[Entries shown — start]
(** * hashdist.core.run_job: job execution in a controlled environment

    A shallow embedding of [hashdist/core/run_job.py] (Python 2) and the
    properties of its variable substituter, import resolver, virtuals
    packing, command tree executor and log line assembly.

    Python byte strings are [string]; dicts with string keys are
    [gmap string _]; a raised exception is the [Raise] case of [result]. *)

From Stdlib Require Import Ascii.
From stdpp Require Import base option list strings gmap sorting pretty.

Local Open Scope stdpp_scope.
Set Warnings "-register-all".

(** ** Exceptions *)

(** The exception classes the module raises or lets through. *)
Inductive exn : Type :=
  | KeyError
  | ValueError
  | TypeError
  | InvalidJobSpecError
  | NotImplementedError
  | AssertionError
  | IndexError
  | CalledProcessError
  | OSError.

Inductive result (A : Type) : Type :=
  | Ok (a : A)
  | Raise (e : exn).
Arguments Ok {A} a.
Arguments Raise {A} e.

Definition rbind {A B} (r : result A) (k : A → result B) : result B :=
  match r with
  | Ok a => k a
  | Raise e => Raise e
  end.

Definition rmap {A B} (f : A → B) (r : result A) : result B :=
  rbind r (λ a, Ok (f a)).

Definition is_ok {A} (r : result A) : Prop := ∃ a, r = Ok a.

(** ** Python string primitives *)

Module PyStr.

(** [s.startswith(p)] *)
Definition startswith (s p : string) : bool := String.prefix p s.

(** [sub in s] *)
Fixpoint contains (sub s : string) : bool :=
  match s with
  | EmptyString => String.prefix sub ""
  | String _ s' => String.prefix sub s || contains sub s'
  end.

(** [s.replace(old, new)] for a non-empty [old]: non-overlapping
    occurrences, leftmost first.  [skip] counts the characters of a matched
    occurrence that are still to be dropped. *)
Fixpoint replace_go (old new : string) (skip : nat) (s : string) : string :=
  match s with
  | EmptyString => ""
  | String c s' =>
      match skip with
      | S k => replace_go old new k s'
      | O =>
          if String.prefix old s
          then new +:+ replace_go old new (String.length old - 1) s'
          else String c (replace_go old new 0 s')
      end
  end.

Definition replace (old new s : string) : string := replace_go old new 0 s.

(** [sep.join(l)] *)
Fixpoint join (sep : string) (l : list string) : string :=
  match l with
  | [] => ""
  | [x] => x
  | x :: l' => x +:+ sep +:+ join sep l'
  end.

(** [s.split(c)] for a one-character separator: never the empty list. *)
Fixpoint split_go (c : ascii) (cur : string) (s : string) : list string :=
  match s with
  | EmptyString => [String.rev cur]
  | String a s' =>
      if Ascii.eqb a c
      then String.rev cur :: split_go c "" s'
      else split_go c (String a cur) s'
  end.

Definition split (c : ascii) (s : string) : list string := split_go c "" s.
[Entries shown — finish]
> **Work to be completed**:
Starting with the line above that holds "a, r = Ok a." and stopping with the line that holds "if String.prefix old s", reproduce each line exactly, omitting all other lines.

> **Exercise solution**:
Definition is_ok {A} (r : result A) : Prop := ∃ a, r = Ok a.

(** ** Python string primitives *)

Module PyStr.

(** [s.startswith(p)] *)
Definition startswith (s p : string) : bool := String.prefix p s.

(** [sub in s] *)
Fixpoint contains (sub s : string) : bool :=
  match s with
  | EmptyString => String.prefix sub ""
  | String _ s' => String.prefix sub s || contains sub s'
  end.

(** [s.replace(old, new)] for a non-empty [old]: non-overlapping
    occurrences, leftmost first.  [skip] counts the characters of a matched
    occurrence that are still to be dropped. *)
Fixpoint replace_go (old new : string) (skip : nat) (s : string) : string :=
  match s with
  | EmptyString => ""
  | String c s' =>
      match skip with
      | S k => replace_go old new k s'
      | O =>
          if String.prefix old s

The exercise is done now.